2. **Open Processing** and **paste the Processing code** above.
3. **Run the Processing Sketch** → You’ll see a **rectangle moving with your MPU6050**!
https://github.com/user-attachments/assets/e98f0834-b109-47a6-a3ed-fbd38ad1b027
---
# 3D simulation
---
### **🛠 What We Will Do:**
✅ **Use Processing** to create a **3D cube (or drone shape)**
✅ **Use MPU6050 data** to control **pitch, roll, and yaw**
✅ **Display real-time movement** that matches your hand motion
---
### **Step 1: Upload This Code to Arduino Nano**
This code **reads** the **gyro data** from the MPU6050 and **sends it over Serial**.
```cpp
#include
const int MPU6050_ADDR = 0x68;
int16_t gyro_x, gyro_y, gyro_z;
void setup() {
Serial.begin(115200);
Wire.begin();
Wire.beginTransmission(MPU6050_ADDR);
Wire.write(0x6B);
Wire.write(0);
Wire.endTransmission(true);
}
void loop() {
Wire.beginTransmission(MPU6050_ADDR);
Wire.write(0x43);
Wire.endTransmission(false);
Wire.requestFrom(MPU6050_ADDR, 6, true);
gyro_x = (Wire.read() << 8) | Wire.read();
gyro_y = (Wire.read() << 8) | Wire.read();
gyro_z = (Wire.read() << 8) | Wire.read();
// Scale values for smooth rotation
float scaled_x = gyro_x / 150.0;
float scaled_y = gyro_y / 150.0;
float scaled_z = gyro_z / 150.0;
Serial.print(scaled_x);
Serial.print(",");
Serial.print(scaled_y);
Serial.print(",");
Serial.println(scaled_z);
delay(50);
}
```
---
### **Step 2: Run This 3D Simulation in Processing**
We use **Processing + PeasyCam** to create a **real-time 3D cube (drone) simulation**.
```java
import processing.serial.*;
import peasy.*;
Serial port;
PeasyCam cam;
float roll = 0, pitch = 0, yaw = 0;
void setup() {
size(800, 800, P3D);
cam = new PeasyCam(this, 500);
port = new Serial(this, Serial.list()[0], 115200);
}
void draw() {
background(0);
lights();
translate(0, 0, 0);
rotateX(radians(pitch));
rotateY(radians(yaw));
rotateZ(radians(roll));
fill(0, 255, 0);
stroke(255);
box(100); // 3D Cube (Can be replaced with a drone model)
while (port.available() > 0) {
String data = port.readStringUntil('\n');
if (data != null) {
data = trim(data);
String[] values = split(data, ',');
if (values.length == 3) {
roll = float(values[0]);
pitch = float(values[1]);
yaw = float(values[2]);
}
}
}
}
```
---
### **🚀 What Happens Here**
- The **Arduino reads** **pitch, roll, yaw** and sends it via Serial.
- **Processing reads the values** and applies them to a **3D cube (your drone model)**.
- The cube **tilts, rotates, and moves** like your **real MPU6050 sensor!**
---
### **📌 How to Run This**
1. **Upload the Arduino code** to your Nano.
2. **Install Processing** ([Download Here](https://processing.org/download))
3. **Install PeasyCam Library** (Go to `Sketch > Import Library > Add Library > Search "PeasyCam" > Install`)
4. **Run the Processing Sketch**
5. **Move your MPU6050** → Watch the **3D cube tilt, turn, and rotate** in real-time!
---
### If You get error with Add Library
If you're missing the **PeasyCam library** in Processing. Let's fix that.
---
### **✅ Fix: Install PeasyCam in Processing**
1. Open **Processing IDE**.
2. Go to **Sketch > Import Library > Add Library**.
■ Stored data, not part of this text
(** [s1] is the state in which the handler got the mutex; it has freed [gone], and
    [ls] are left. *)
Definition walked (s0 s1 s : system) (gone ls : list loc) : Prop :=
  rtc step s0 s1 ∧ chain (mem s1) (head s1) (gone ++ ls) ∧ NoDup (gone ++ ls) ∧ cancelled gone s1 s.

Definition shutdown_inv (s0 : system) (x : shutdown) : Prop :=
  let s := threads x in
  started_threads s ∧ locked_by_workers s ∧
  match handler x with
  | Called p => rtc step s0 s ∧ (∃ ls, inv s ls) ∧ (p = head s ∨ stuck s)
  | Walking p => mutex s = Some Main ∧ ∃ s1 gone ls, walked s0 s1 s gone ls ∧ chain (mem s) p ls
  | Joining l n =>
      mutex s = Some Main ∧ ∃ s1 gone ls e, walked s0 s1 s gone (l :: ls) ∧
        mem s !! l = Some e ∧ n = next e ∧ chain (mem s) n ls
  | Unlocked => ∃ s1 ls, walked s0 s1 s ls []
  end.

Lemma cancelled_set_worker ls s1 s t pc pc' :
  workers s !! t = Some pc → pc ≠ Finished → cancelled ls s1 s → cancelled ls s1 (set_worker t pc' s).
Proof.
  intros Ht Hpc [Hm Hh Hs Hw]. split; [done|done|done|]. intros l e Hl He. simpl.
  rw lookup_insert_ne; [|by apply (Hw l)]. intros ->. rw (Hw l e Hl He) in Ht. congruence.
Qed.

Lemma cancelled_set_mutex ls s1 s o : cancelled ls s1 s → cancelled ls s1 (set_mutex o s).
Proof. by intros [Hm Hh Hs Hw]. Qed.

Lemma walked_set_worker s0 s1 s gone ls t pc pc' :
  workers s !! t = Some pc → pc ≠ Finished → walked s0 s1 s gone ls → walked s0 s1 (set_worker t pc' s) gone ls.
Proof. intros Ht Hpc (? & ? & ? & ?). split_and!; try done. by apply (cancelled_set_worker _ _ _ _ pc). Qed.

(** An entry that is freed joins those that are gone. *)
Lemma walked_join s0 s1 s gone l ls e h closed :
  walked s0 s1 s gone (l :: ls) → mem s !! l = Some e → workers s !! server_thread e = Some Finished →
  clean_up_nfs_server_threads_list_entry (Some l) (mem s) (closed_sockets s) = Some (h, closed) →
  walked s0 s1 (mkSystem h (head s) closed (mutex s) (main s) (workers s)) (gone ++ [l]) ls ∧ h = delete l (mem s).
Proof.
  intros (Hr & Hc & Hnd & [Hm Hh Hs Hw]) He Hf. rw /clean_up_nfs_server_threads_list_entry He /=. intros [= <- <-].
  split; [|done]. rw /walked -app_assoc. split_and!; [done..|].
  assert (l ∉ gone) as Hl. { apply NoDup_app in Hnd as (_ & Hd & _). intros Hin. apply (Hd l Hin). constructor. }
  assert (mem s1 !! l = Some e) as He1. { rw Hm in He. by case_decide. }
  split; simpl; [|done|..].
  - intros l'. rw lookup_delete Hm. repeat case_decide; set_solver.
  - rw fmap_app concat_app /= app_nil_r /socket_at He1 /= -app_assoc.
    rw (_ : match transport_connection e with TcpConnection (Some fd) => fd :: closed_sockets s | _ => closed_sockets s end =
            (match transport_connection e with TcpConnection (Some fd) => [fd] | _ => [] end) ++ closed_sockets s).
    { by destruct (transport_connection e) as [[fd|]|]. }
    rw Hs. apply Permutation_app_swap_app.
  - intros l' e' [Hin| ->%list_elem_of_singleton]%elem_of_app He'; [by apply (Hw l')|]. congruence.
Qed.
3. In the search bar, type **"PeasyCam"**.
4. Click **Install** and wait for it to complete.
5. Restart Processing and try running the code again.
---
### **🛠 Alternative Without PeasyCam (Using Manual 3D Rotation)**
If you want a **simple version without PeasyCam**, replace the code with this:
```java
import processing.serial.*;
Serial port;
float roll = 0, pitch = 0, yaw = 0;
void setup() {
size(800, 800, P3D);
port = new Serial(this, Serial.list()[0], 115200);
}
void draw() {
background(0);
lights();
translate(width / 2, height / 2, 0);
rotateX(radians(pitch));
rotateY(radians(yaw));
rotateZ(radians(roll));
fill(0, 255, 0);
stroke(255);
box(100); // 3D Cube
while (port.available() > 0) {
String data = port.readStringUntil('\n');
if (data != null) {
data = trim(data);
String[] values = split(data, ',');
if (values.length == 3) {
roll = float(values[0]);
pitch = float(values[1]);
yaw = float(values[2]);
}
}
}
}
```
### **📌 How This Works**
- **Removes PeasyCam** but keeps the **3D movement.**
- Uses **rotateX(), rotateY(), rotateZ()** for real-time rotation.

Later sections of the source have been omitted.